> [Source material]:
———

(** A step whose action has an accepted shape is the clip of the action
    followed by the update of the running state. *)
Lemma step_after_clip self (ag : Agent) (training : bool) (mkt : Market.t)
    (b m n : nat) (fs items : dict Tensor) (t k : nat) (s : Rollout.t)
    (raw state_ : Tensor) :
  shape (Market.hedges mkt) = [b; m; n] ->
  shape (Market.cost mkt) = [b; m; n] ->
  shape (Market.ubnd_a mkt) = [b; m; n] ->
  shape (Market.lbnd_a mkt) = [b; m; n] ->
  shape (Rollout.pnl s) = [b] -> shape (Rollout.cost s) = [b] ->
  shape (Rollout.delta s) = [b; n] -> shape (Rollout.actions s) = [b; k; n] ->
  t < m ->
  slice_each fs t = Ok items ->
  agent_call ag (live_features ag items s) training = (raw, state_) ->
  shape raw = [b; n] \/ shape raw = [1; n] ->
  step self ag training mkt b n fs (@nil PyObj) t s =
  (action <- _clip_actions self raw
               (mkTensor [b; n] (slice_data b m n (data (Market.lbnd_a mkt)) t))
               (mkTensor [b; n] (slice_data b m n (data (Market.ubnd_a mkt)) t)) ;;
   Ok (traded mkt b m n ag t k action state_ s)).
Proof.
  intros Hh Hc Hu Hl Sp Sc Sd Sa Ht Hit Eag Hraw.
  rewrite (step_unfolded self ag training mkt b m n fs items t s raw state_)
    by assumption.
  assert (Hv : shape_eqb (shape raw) [b; n] || shape_eqb (shape raw) [1; n] = true)
    by (destruct Hraw as [E | E]; rewrite E, shape_eqb_refl; [reflexivity | apply orb_true_r]).
  rewrite Hv.
  replace (Nat.eqb (length (shape raw)) 2) with true
    by (destruct Hraw as [E | E]; rewrite E; reflexivity).
  simpl bind at 1.
  destruct (_clip_actions self raw _ _) as [act|e] eqn:Hclip; [|reflexivity].
  assert (Sact : shape act = [b; n])
    by (eapply clip_actions_shape; [| | exact Hraw | exact Hclip]; reflexivity).
  simpl bind at 1. simpl bind at 2.
  unfold tf_add, tf_mul, tf_abs.
  rewrite tbin_same_shape by congruence. simpl bind at 1.
  unfold expand_step. rewrite Sact. simpl bind at 1.
  assert (Hacts : (if Nat.ltb 0 t
                   then concat_steps (Rollout.actions s) (mkTensor [b; 1; n] (data act))
                   else Ok (mkTensor [b; 1; n] (data act))) =
                  Ok (Rollout.actions (traded mkt b m n ag t k act state_ s))).
  { unfold traded. simpl. destruct (Nat.ltb 0 t); [|reflexivity].
    unfold concat_steps. rewrite Sa. simpl. rewrite !Nat.eqb_refl. reflexivity. }
  rewrite Hacts. simpl bind at 1.
  unfold reduce_sum1.
  repeat (first [ rewrite tbin_same_shape by (simpl; congruence)
                | progress (simpl shape; rewrite ?Sact) ];
          simpl bind).
  unfold traded. rewrite Sp, Sc, Sd. reflexivity.
Qed.

(** C7.  At the step [t], an action of the policy whose shape is neither
    [b,n] nor [1,n] aborts the step with the shape-mismatch fault of the
    action.  An action of shape [b,n] or [1,n] is accepted: the step is the
    clip of the action broadcast to [b,n], followed by the update of delta,
    pnl, cost and of the action history with the clipped action. *)
Theorem action_shape_contract self (ag : Agent) (training : bool) (mkt : Market.t)
    (b m n : nat) (fs items : dict Tensor) (t k : nat) (s : Rollout.t)
    (raw state_ : Tensor) :
  shape (Market.hedges mkt) = [b; m; n] ->
  shape (Market.cost mkt) = [b; m; n] ->
  shape (Market.ubnd_a mkt) = [b; m; n] ->
  shape (Market.lbnd_a mkt) = [b; m; n] ->
  shape (Rollout.pnl s) = [b] -> shape (Rollout.cost s) = [b] ->
  shape (Rollout.delta s) = [b; n] -> shape (Rollout.actions s) = [b; k; n] ->
  t < m ->
  slice_each fs t = Ok items ->
  agent_call ag (live_features ag items s) training = (raw, state_) ->
  let lbnd_t := mkTensor [b; n] (slice_data b m n (data (Market.lbnd_a mkt)) t) in
  let ubnd_t := mkTensor [b; n] (slice_data b m n (data (Market.ubnd_a mkt)) t) in
  (shape raw <> [b; n] -> shape raw <> [1; n] ->
   step self ag training mkt b n fs (@nil PyObj) t s = Error (ShapeMismatch "action")) /\
  (shape raw = [b; n] \/ shape raw = [1; n] ->
   shape (broadcast_rows b raw) = [b; n] /\
   step self ag training mkt b n fs (@nil PyObj) t s =
   (action <- _clip_actions self (broadcast_rows b raw) lbnd_t ubnd_t ;;
    Ok (traded mkt b m n ag t k action state_ s))).
Proof.
  intros Hh Hc Hu Hl Sp Sc Sd Sa Ht Hit Eag lbnd_t ubnd_t. split.
  - intros N1 N2.
    rewrite (step_unfolded self ag training mkt b m n fs items t s raw state_)
      by assumption.
    replace (shape_eqb (shape raw) [b; n]) with false
      by (symmetry; destruct (shape_eqb (shape raw) [b; n]) eqn:E; [|reflexivity];
          apply shape_eqb_eq in E; contradiction).
    replace (shape_eqb (shape raw) [1; n]) with false
      by (symmetry; destruct (shape_eqb (shape raw) [1; n]) eqn:E; [|reflexivity];
          apply shape_eqb_eq in E; contradiction).
    reflexivity.
  - intros Hraw.
    destruct (clip_actions_broadcast_rows self raw lbnd_t ubnd_t b n eq_refl eq_refl Hraw)
      as [Hbc Sbc].
    split; [exact Sbc|].
    rewrite <- Hbc.
    apply (step_after_clip self ag training mkt b m n fs items t k s raw state_);
      assumption.
Qed.

End Step.

(** ** Bounds and features that pass their checks *)

Lemma sign_bounds_ordered (l u : fval) :
  fgeb u (Fin 0%R) = true -> fleb l (Fin 0%R) = true -> fgeb u l = true.
Proof.
  unfold fgeb. destruct l, u; simpl; intros Hu Hl; try discriminate; try reflexivity.
  fcases; fdone.
Qed.

Lemma forallb_of_nth {A : Type} (p : A -> bool) (l : list A) (d : A) :
  (forall k, k < length l -> p (nth k l d) = true) -> forallb p l = true.
Proof.
  intros H. apply forallb_forall. intros x Hx.
  destruct (In_nth l x d Hx) as [k [Hk E]]. rewrite <- E. apply H. exact Hk.
Qed.



Lemma tf_make_dim_time_major (x : Tensor) (m : nat) :
  2 <= length (shape x) -> nth 1 (shape x) 0 = m ->
  exists b' k', shape (tf_make_dim x 3) = [b'; m; k'].
Proof.
  unfold tf_make_dim. destruct (shape x) as [|b' [|m' [|k' [|k'' r]]]]; simpl; intros L E;
    try lia; subst m'; eauto.
Qed.


Lemma slice_each_returns (fs : dict Tensor) (m t : nat) :
  Forall (time_major m) fs -> t < m -> exists items, slice_each fs t = Ok items.
Proof.
  intros H Ht. induction H as [|[f x] fs [b' [k' Hx]] Hfs [items IH]]; simpl.
  - exists []. reflexivity.
  - simpl in Hx. unfold slice_step. rewrite Hx.
    replace (Nat.ltb t m) with true by (symmetry; apply Nat.ltb_lt; exact Ht).
    simpl. rewrite IH. simpl. eexists. reflexivity.
Qed.

(* ================================================================== *)
(** * Concrete runs *)

Ltac run_step :=
  cbv -[R_ltb R_leb Rplus Rmult Rminus Ropp Rdiv Rinv Rabs IZR softclip01];
  rdec.
Ltac run := repeat (progress run_step).

Lemma zero_policy_const : zero_policy (const_agent (Fin 0%R)).
Proof.
  intros features training. simpl. split; [reflexivity|].
  constructor; [reflexivity | constructor].
Defined.

Lemma zero_action_rollout_witness :
  exists res,
    _call no_name_dim (demo_gym true (Fin 0%R)) demo_data false = Ok res /\
    Out.pnl res = zeros_like (Out.payoff res) /\
    Out.cost res = zeros_like (Out.payoff res) /\
    Out.gains res = Out.payoff res.
Proof.
  eexists. split; [run; reflexivity|].
  apply (zero_action_rollout no_name_dim (demo_gym true (Fin 0%R)) (const_agent (Fin 0%R))
           demo_data false).
  - reflexivity.
  - reflexivity.
  - exact zero_policy_const.
  - reflexivity.
  - run. reflexivity.
Defined.

Lemma zero_action_soft_clip_counterexample :
  zero_policy (const_agent (Fin 0%R)) /\
  exists res,
    _call no_name_dim (demo_gym false (Fin 0%R)) unit_data false = Ok res /\
    Out.pnl res <> zeros_like (Out.payoff res) /\
    Out.cost res <> zeros_like (Out.payoff res) /\
    Out.gains res <> Out.payoff res.
Proof.
  split; [exact zero_policy_const|].
  eexists. split; [run; reflexivity|].
  pose proof (softclip01_range 1 ((0 + - 0) / (1 + - 0)) ltac:(lra)) as Hs.
  cbv -[Rplus Rmult Rminus Ropp Rdiv Rinv Rabs IZR softclip01].
  set (s := softclip01 1 ((0 + - 0) / (1 + - 0))) in *.
  assert (Habs : Rabs (s * (1 + - 0) + 0) = (s * (1 + - 0) + 0)%R)
    by (apply Rabs_pos_eq; lra).
  repeat split; intros E; inversion E as [E']; rewrite ?Habs in E'; lra.
Qed.

Lemma loss_and_gains_identities_witness :
  exists res,
    _call no_name_dim (demo_gym false (Fin (1 / 2))) demo_data false = Ok res /\
    (exists sum, tf_add (Out.utility res) (Out.utility0 res) = Ok sum /\
                 Out.loss res = tf_neg sum) /\
    (exists paid, tf_add (Out.payoff res) (Out.pnl res) = Ok paid /\
                  tf_sub paid (Out.cost res) = Ok (Out.gains res)).
Proof.
  eexists. split; [run; reflexivity|].
  apply (loss_and_gains_identities no_name_dim (demo_gym false (Fin (1 / 2))) demo_data false).
  run. reflexivity.
Defined.



Lemma clip_actions_degenerate_witness :
  (exists out,
     _clip_actions (demo_gym false NaN) (mkTensor [1; 1] [NaN]) zero_bound zero_bound = Ok out /\
     get2 1 (data out) 0 0 = Fin 0%R) /\
  (exists out,
     _clip_actions (demo_gym true NaN) (mkTensor [1; 1] [Fin 3%R]) zero_bound zero_bound
       = Ok out /\
     get2 1 (data out) 0 0 = Fin 0%R).
Proof.
  split; eexists; (split; [run; reflexivity|]).
  - apply (clip_actions_degenerate (demo_gym false NaN) (mkTensor [1; 1] [NaN])
             zero_bound zero_bound _ 1 1 0 0);
      try reflexivity; try lia; try (left; reflexivity); try discriminate.
    run. reflexivity.
  - apply (clip_actions_degenerate (demo_gym true NaN) (mkTensor [1; 1] [Fin 3%R])
             zero_bound zero_bound _ 1 1 0 0);
      try reflexivity; try lia; try (left; reflexivity).
    run. reflexivity.
Defined.

Lemma hard_clip_degenerate_nan_counterexample :
  get2 1 (data zero_bound) 0 0 = get2 1 (data zero_bound) 0 0 /\
  _clip_actions (demo_gym true NaN) (mkTensor [1; 1] [NaN]) zero_bound zero_bound
    = Ok (mkTensor [1; 1] [NaN]) /\
  get2 1 [NaN] 0 0 <> Fin 0%R.
Proof.
  split; [reflexivity|]. split; [run; reflexivity | discriminate].
Qed.
(** * OAuth token lifecycle of the platform back end

    A shallow embedding of the token helpers, the configuration helper, the
    five code-exchange functions and the generic OAuth callback route of
    [backend-server.js], with the properties of the token lifecycle stated
    and proved (or refuted) on that embedding.

    Conventions.
    - A JavaScript string is a [string]: the bytes of its UTF-8 form, which
      is also what a Node [Buffer] holds; a surrogate without a partner,
      which UTF-8 cannot write, is the three bytes of generalised UTF-8.
    - A timestamp (an ISO string in the store, a [Date] in the code) is the
      number of milliseconds since the epoch, a [Z].
    - The process environment, the clock, the providers and the wording
      of the engine's syntax errors make up an [Env]; the tables of the store and the calls made so far make up a
      [World]. Every asynchronous function is a computation that reads the
      former, changes the latter, and returns a value or throws. *)

From Stdlib Require Import String Ascii List ZArith NArith Bool Lia.
From Stdlib Require Import Permutation.
Import ListNotations.

Set Warnings "-register-all".

Local Open Scope string_scope.
Local Open Scope Z_scope.

(* ===================================================================== *)
(** * Part I: definitions                                                 *)
(* ===================================================================== *)

(** ** Characters *)

Definition dquote : ascii := "034"%char.
Definition backslash : ascii := "092"%char.

(** The number of a byte. *)
Definition ord (c : ascii) : N := N_of_ascii c.

Definition in_range (lo hi : N) (c : ascii) : bool :=
  ((lo <=? ord c) && (ord c <=? hi))%N.

(** ** Base64, as [Buffer] implements it *)

Module Base64.

Definition table : string :=
  "ABCDEFGHIJKLMNOPQRSTUVWXYZabcdefghijklmnopqrstuvwxyz0123456789+/".

Definition url_table : string :=
  "ABCDEFGHIJKLMNOPQRSTUVWXYZabcdefghijklmnopqrstuvwxyz0123456789-_".

(** The character of a sextet, given most significant bit first, in the
    standard alphabet or in the URL-safe one. *)
Definition enc (url : bool) (b5 b4 b3 b2 b1 b0 : bool) : ascii :=
  match String.get (N.to_nat (ord (Ascii b0 b1 b2 b3 b4 b5 false false)))
                   (if url then url_table else table) with
  | Some c => c
  | None => "="%char
  end.

(** The padding to a multiple of four characters; [base64url] has none. *)
Definition pad (url : bool) (n : nat) : string :=
  if url then EmptyString
  else match n with
       | 1%nat => "="
       | 2%nat => "=="
       | _ => EmptyString
       end.

(** [buffer.toString('base64')] when [url] is false and
    [buffer.toString('base64url')] when it is true. *)
Fixpoint encode_as (url : bool) (s : string) : string :=
  match s with
  | EmptyString => EmptyString
  | String (Ascii a0 a1 a2 a3 a4 a5 a6 a7) EmptyString =>
      String (enc url a7 a6 a5 a4 a3 a2)
        (String (enc url a1 a0 false false false false) (pad url 2))
  | String (Ascii a0 a1 a2 a3 a4 a5 a6 a7)
      (String (Ascii b0 b1 b2 b3 b4 b5 b6 b7) EmptyString) =>
      String (enc url a7 a6 a5 a4 a3 a2)
        (String (enc url a1 a0 b7 b6 b5 b4)
           (String (enc url b3 b2 b1 b0 false false) (pad url 1)))
  | String (Ascii a0 a1 a2 a3 a4 a5 a6 a7)
      (String (Ascii b0 b1 b2 b3 b4 b5 b6 b7)
         (String (Ascii c0 c1 c2 c3 c4 c5 c6 c7) rest)) =>
      String (enc url a7 a6 a5 a4 a3 a2)
        (String (enc url a1 a0 b7 b6 b5 b4)
           (String (enc url b3 b2 b1 b0 c7 c6)
              (String (enc url c5 c4 c3 c2 c1 c0) (encode_as url rest))))
  end.

Definition encode : string -> string := encode_as false.

(** The value of a character in either alphabet (standard or URL-safe);
    [None] for every other character. *)
Definition unbase64 (c : ascii) : option N :=
  if in_range 65 90 c then Some (ord c - 65)%N
  else if in_range 97 122 c then Some (ord c - 71)%N
  else if in_range 48 57 c then Some (ord c + 4)%N
  else if (c =? "+")%char || (c =? "-")%char then Some 62%N
  else if (c =? "/")%char || (c =? "_")%char then Some 63%N
  else None.

(** The sextets of the input: characters outside the alphabets are
    skipped and decoding stops at the first [=]. *)
Fixpoint sextets (s : string) : list ascii :=
  match s with
  | EmptyString => []
  | String c rest =>
      if (c =? "=")%char then []
      else match unbase64 c with
           | Some n => ascii_of_N n :: sextets rest
           | None => sextets rest
           end
  end.

(** Four sextets give three bytes; a byte is written as soon as the
    sextets that hold its bits have been read. *)
Fixpoint bytes (l : list ascii) : string :=
  match l with
  | Ascii a2 a3 a4 a5 a6 a7 _ _ :: Ascii b4 b5 b6 b7 a0 a1 _ _ :: l2 =>
      String (Ascii a0 a1 a2 a3 a4 a5 a6 a7)
        match l2 with
        | Ascii c6 c7 b0 b1 b2 b3 _ _ :: l3 =>
            String (Ascii b0 b1 b2 b3 b4 b5 b6 b7)
              match l3 with
              | Ascii c0 c1 c2 c3 c4 c5 _ _ :: l4 =>
                  String (Ascii c0 c1 c2 c3 c4 c5 c6 c7) (bytes l4)
              | [] => EmptyString
              end
        | [] => EmptyString
        end
  | _ => EmptyString
  end.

———

> [What the exercise asks]: From the entries above, show each line that includes the string "training".

> [Response area]:
Lemma step_after_clip self (ag : Agent) (training : bool) (mkt : Market.t)
  agent_call ag (live_features ag items s) training = (raw, state_) ->
  step self ag training mkt b n fs (@nil PyObj) t s =
  rewrite (step_unfolded self ag training mkt b m n fs items t s raw state_)
Theorem action_shape_contract self (ag : Agent) (training : bool) (mkt : Market.t)
  agent_call ag (live_features ag items s) training = (raw, state_) ->
   step self ag training mkt b n fs (@nil PyObj) t s = Error (ShapeMismatch "action")) /\
   step self ag training mkt b n fs (@nil PyObj) t s =
    rewrite (step_unfolded self ag training mkt b m n fs items t s raw state_)
    apply (step_after_clip self ag training mkt b m n fs items t k s raw state_);
  intros features training. simpl. split; [reflexivity|].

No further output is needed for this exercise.